Fratelli Tutti (Todos Irmãos)
Nestes dias, em todo o mundo, um dos assuntos mais recorrentes é a urgência de uma vacina contra o vírus que ameaça a vida da humanidade. Em meio a esta realidade tão dura e dolorosa, o papa Francisco lança a sua terceira carta-encíclica sobre a fraternidade universal e a amizade social. Mais do que uma vacina que apenas impede a proliferação de um vírus, esta palavra do papa indica um caminho novo de salvação e de vida nova para a humanidade. Ela nos propõe dar ao amor uma dimensão universal, acentuar a cultura do encontro e restituir a dignidade à Política como serviço ao bem comum e expressão do amor social.
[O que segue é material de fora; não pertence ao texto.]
Lemma parse_lenient_witness :
  exists u,
    parse Samples.twelve = Some u /\ value u = dec Samples.twelve /\
    parse (Samples.blanks ++ Samples.twelve ++ Samples.junk) = Some u /\
    parse (Samples.blanks ++ ascii_of_nat 43 :: Samples.twelve ++ Samples.junk)
    = Some u /\
    parse (Samples.blanks ++ ascii_of_nat 45 :: Samples.twelve ++ Samples.junk)
    = None.
Proof.
  destruct (parse_lenient Samples.blanks Samples.twelve Samples.junk)
    as (u & E & Hv & E1 & E2 & Hneg & _).
  - reflexivity.
  - reflexivity.
  - right. exists (ascii_of_nat 120). split; reflexivity.
  - vm_compute. lia.
  - exists u. split; [exact E|]. split; [exact Hv|]. split; [exact E1|].
    split; [exact E2|]. apply Hneg. reflexivity.
Defined.

(** * The encryption driver *)

(** ** Character codes *)

Lemma symbol_code_range (c : ascii) : 0 <= symbol_code c <= 64.
Proof.
  unfold symbol_code.
  repeat match goal with
         | |- context [if ?b then _ else _] => destruct b eqn:?
         end; try lia;
  repeat match goal with
         | H : (_ && _)%bool = true |- _ =>
             apply andb_true_iff in H; destruct H
         | H : (_ >=? _) = true |- _ => apply Z.geb_le in H
         | H : (_ <=? _) = true |- _ => apply Z.leb_le in H
         end; lia.
Qed.

Lemma symbol_code_inj (c1 c2 : ascii) :
  symbol_code c1 = symbol_code c2 -> symbol_code c1 < 64 -> c1 = c2.
Proof.
  intros He Hlt.
  assert (nat_of_ascii c1 = nat_of_ascii c2) as Hn.
  { revert He Hlt. unfold symbol_code.
    set (s1 := Z.of_nat (nat_of_ascii c1)). set (s2 := Z.of_nat (nat_of_ascii c2)).
    assert (s1 = s2 -> nat_of_ascii c1 = nat_of_ascii c2) as Hs
      by (unfold s1, s2; lia).
    intros He Hlt. apply Hs. clear Hs. revert He Hlt.
    destruct (Z.geb_spec s1 48), (Z.leb_spec s1 57), (Z.geb_spec s1 65),
      (Z.leb_spec s1 90), (Z.geb_spec s1 97), (Z.leb_spec s1 122),
      (Z.eqb_spec s1 32), (Z.eqb_spec s1 46); cbn [andb]; try lia;
    destruct (Z.geb_spec s2 48), (Z.leb_spec s2 57), (Z.geb_spec s2 65),
      (Z.leb_spec s2 90), (Z.geb_spec s2 97), (Z.leb_spec s2 122),
      (Z.eqb_spec s2 32), (Z.eqb_spec s2 46); cbn [andb]; lia. }
  rewrite <- (ascii_nat_embedding c1), <- (ascii_nat_embedding c2), Hn.
  reflexivity.
Qed.

(** X20.  Every character gets a code in [[0, 64]]; the codes below 64
    are those of the decimal digits (0-9), the capital letters (10-35),
    the small letters (36-61), the blank (62) and the full stop (63), and
    no two characters share one of them; every other character gets 64. *)
Theorem symbol_code_alphabet (c : ascii) :
  0 <= symbol_code c <= 64 /\
  (forall c', symbol_code c = symbol_code c' -> symbol_code c < 64 -> c = c') /\
  (symbol_code c < 64 <->
   is_digit c = true \/
   (65 <= nat_of_ascii c <= 90)%nat \/ (97 <= nat_of_ascii c <= 122)%nat \/
   nat_of_ascii c = 32%nat \/ nat_of_ascii c = 46%nat).
Proof.
  split; [apply symbol_code_range|]. split; [intros c'; apply symbol_code_inj|].
  unfold symbol_code, is_digit.
  set (s := Z.of_nat (nat_of_ascii c)).
  assert (s = Z.of_nat (nat_of_ascii c)) as Es by reflexivity.
  rewrite andb_true_iff, !Nat.leb_le.
  destruct (Z.geb_spec s 48), (Z.leb_spec s 57), (Z.geb_spec s 65),
    (Z.leb_spec s 90), (Z.geb_spec s 97), (Z.leb_spec s 122),
    (Z.eqb_spec s 32), (Z.eqb_spec s 46); cbn [andb]; lia.
Qed.

(** ** The message number *)

Lemma start_vector_range (input_msg : text) :
  Forall (fun v => 0 <= v <= 64) (start_vector input_msg).
Proof.
  unfold start_vector. apply Forall_forall. intros v Hv.
  apply in_map_iff in Hv. destruct Hv as (c & <- & _). apply symbol_code_range.
Qed.

Lemma encode_loop_ok {rt : FloatRuntime} (vs : list Z) :
  forall code place,
  Forall (fun v => 0 <= v <= 64) vs -> Inv code -> Inv place ->
  exists r, encode_loop vs code place = Some r /\ Inv r /\
            value r = value code + value place * code_value vs.
Proof.
  induction vs as [|v vs IH]; intros code place Hvs Hc Hp.
  - exists code. cbn [encode_loop code_value]. split; [reflexivity|].
    split; [exact Hc | lia].
  - apply Forall_cons_iff in Hvs. destruct Hvs as [Hv Hvs].
    cbn [encode_loop]. unfold int_op_times, op_times_int.
    destruct (times_assign_int_short place v Hp ltac:(unfold BASE; lia))
      as (t & Et & Hti & Htv).
    rewrite Et. cbn [bind].
    destruct (plus_assign_ok code t Hc Hti) as (c' & Ec & Hci & Hcv).
    rewrite Ec. cbn [bind].
    destruct (times_assign_int_short place 64 Hp ltac:(unfold BASE; lia))
      as (p' & Ep & Hpi & Hpv).
    rewrite Ep. cbn [bind].
    destruct (IH c' p' Hvs Hci Hpi) as (r & Er & Hri & Hrv).
    exists r. split; [exact Er|]. split; [exact Hri|].
    rewrite Hrv, Hcv, Htv, Hpv. cbn [code_value]. ring.
Qed.

Lemma Inv_one : Inv (mkUInt [1]).
Proof. apply wf_Inv. reflexivity. Qed.

Lemma encode_ok {rt : FloatRuntime} (input_msg : text) :
  exists code,
    encode_loop (start_vector input_msg) UInt0 (mkUInt [1]) = Some code /\
    Inv code /\ value code = code_value (start_vector input_msg).
Proof.
  destruct (encode_loop_ok (start_vector input_msg) UInt0 (mkUInt [1])
              (start_vector_range input_msg) Inv_UInt0 Inv_one)
    as (r & E & Hi & Hv).
  exists r. split; [exact E|]. split; [exact Hi|].
  rewrite Hv. unfold value, UInt0. cbn [val digits]. lia.
Qed.

(** X21.  The accumulation loop of [main] always returns, whatever the
    runtime: from [code_number = 0] and [current_place = 1] it leaves
    the normalised [UInt] of the sum of [c_i * 64 ^ i] over the character
    codes [c_i] of the message. *)
Theorem encode_message_number {rt : FloatRuntime} (input_msg : text) :
  exists code,
    encode_loop (start_vector input_msg) UInt0 (mkUInt [1]) = Some code /\
    Inv code /\ value code = code_value (start_vector input_msg) /\
    length (start_vector input_msg) = length input_msg /\
    0 <= value code < 65 ^ Z.of_nat (length input_msg).
Proof.
  destruct (encode_ok input_msg) as (code & E & Hi & Hv).
  exists code. split; [exact E|]. split; [exact Hi|]. split; [exact Hv|].
  split; [apply length_map|]. rewrite Hv.
  unfold start_vector. clear. induction input_msg as [|c s IH].
  - cbn. lia.
  - cbn [map code_value length]. pose proof (symbol_code_range c).
    rewrite Nat2Z.inj_succ, Z.pow_succ_r by lia. lia.
Qed.

Lemma code_value_alphabet (s : text) :
  in_alphabet s = true ->
  0 <= code_value (start_vector s) < 64 ^ Z.of_nat (length s).
Proof.
  unfold in_alphabet, start_vector. induction s as [|c s IH]; intros H.
  - cbn. lia.
  - cbn [forallb] in H. apply andb_true_iff in H. destruct H as [Hc Hs].
    apply Z.ltb_lt in Hc. specialize (IH Hs).
    cbn [map code_value length]. pose proof (symbol_code_range c).
    rewrite Nat2Z.inj_succ, Z.pow_succ_r by lia. lia.
Qed.

Lemma code_value_inj (s1 : text) :
  forall s2, length s1 = length s2 ->
  in_alphabet s1 = true -> in_alphabet s2 = true ->
  code_value (start_vector s1) = code_value (start_vector s2) -> s1 = s2.
Proof.
  induction s1 as [|c1 s1 IH]; intros [|c2 s2] Hl H1 H2 Hv;
    try discriminate; [reflexivity|].
  unfold in_alphabet in H1, H2. cbn [forallb] in H1, H2.
  apply andb_true_iff in H1, H2. destruct H1 as [Hc1 Hs1], H2 as [Hc2 Hs2].
  apply Z.ltb_lt in Hc1, Hc2.
  pose proof (symbol_code_range c1). pose proof (symbol_code_range c2).
  unfold start_vector in Hv. cbn [map code_value] in Hv.
  fold (start_vector s1) in Hv. fold (start_vector s2) in Hv.
  assert (code_value (start_vector s1) = code_value (start_vector s2)) as Ev.
  { destruct (Z.lt_trichotomy (code_value (start_vector s1))
                (code_value (start_vector s2))) as [Hlt|[He|Hgt]]; lia. }
  assert (symbol_code c1 = symbol_code c2) as Ec by lia.
  f_equal.
  - apply symbol_code_inj; assumption.
  - apply IH; trivial. cbn [length] in Hl. lia.
Qed.

Lemma code_value_app (xs ys : list Z) :
  code_value (xs ++ ys)
  = code_value xs + 64 ^ Z.of_nat (length xs) * code_value ys.
Proof.
  induction xs as [|x xs IH].
  - cbn [app code_value length]. change (Z.of_nat 0) with 0.
    rewrite Z.pow_0_r. lia.
  - cbn [app code_value length]. rewrite IH, Nat2Z.inj_succ, Z.pow_succ_r by lia.
    ring.
Qed.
O papa se inspira em São Francisco de Assis que escreve aos irmãos para propor “uma forma de vida com sabor do Evangelho” (n. 1). Convida a um modo de amar que ultrapassa as fronteiras do espaço e da nossa cultura. Agora, mais uma vez, o papa Francisco nos mostra o jeito de Jesus ao educar a sua comunidade: partir de um olhar sobre a realidade. O primeiro capítulo da encíclica nos convida a olhar as sombras e dores do mundo em que vivemos. O papa lamenta que se tem perdido o sentido da história (n. 13). Denuncia que a sociedade dominante tem aprimorado novas formas de colonização cultural dos povos explorados (n.14) e isso tem gerado novas formas de escravidão e o fortalecimento do racismo e da deterioração da ética. Basta pensar que fomos todos surpreendidos pela pandemia e fomos incapazes de atuar conjuntamente. A tragédia da pandemia revelou a necessidade urgente de reconstruir juntos uma nova irmandade universal.
Por isso, o papa escreve a encíclica a toda a humanidade. No capítulo II, pede licença aos não cristãos e nos dá um profundo comentário da parábola de Jesus sobre o samaritano que socorre o homem ferido na estrada. O próprio título do capítulo “Um estranho no caminho” lembra à humanidade de hoje o drama dos milhões de migrantes, refugiados e pessoas que vivem pelas estradas e pelas ruas das cidades. Para nós do Brasil, é impossível ler este capítulo da encíclica e não lembrar imediatamente da Campanha da Fraternidade deste ano e do seu tema sempre interpelador: “Viu, sentiu compaixão e cuidou dele”. Neste capítulo, o papa adverte que, atualmente, a sociedade tende a transformar o próximo em sócio. E ele conclui: “a mera soma dos interesses individuais não é capaz de gerar um mundo melhor para a humanidade” (n. 103).
Os capítulos III e IV desenvolvem a proposta de um mundo aberto e pedem de nós um coração aberto ao mundo inteiro. Do capítulo V ao VIII é a parte relacionada com as propostas concretas e começa por vislumbrar “uma Política melhor”. Ali, o papa propõe uma reforma da ONU para que possa representar não apenas os governos mas os povos da humanidade. E reafirma que a Política deve ser o exercício da caridade social. No último capítulo, o papa propõe que as Religiões se unam ao serviço da fraternidade no mundo. Afirma que, para isso, as religiões devem “concentrar-se no essencial de suas tradições e voltar às fontes da fé” (282). Valoriza os textos sagrados de todas as religiões como inspiradores de espiritualidade (n. 275). Conclui lembrando o testemunho de espirituais cristãos e não cristãos e destaca especialmente o Beato Charles de Foucauld que viveu a fraternidade universal a partir de sua inserção junto aos últimos do mundo. Nós, da arquidiocese de Olinda e Recife, recebemos de Deus a graça de termos contado, durante 21 anos com o testemunho de Dom Helder Camara como arcebispo. Desde o começo do seu ministério, ele sempre se colocou como “cidadão do mundo” e, de fato foi reconhecido como pastor e profeta da paz, da justiça não violenta e da fraternidade universal. O papa conclui a carta com o apelo: “Que Deus inspire este ideal a cada um de nós” (n. 287).
Que Nossa Senhora Aparecida, cuja festa celebramos neste 12 de outubro, nos dê a graça divina de superarmos os pecados do sectarismo, do separatismo, do triunfalismo e nos faça viver esta proposta profética de São Francisco de Assis e do papa Francisco que é realmente o espírito do Evangelho de Jesus.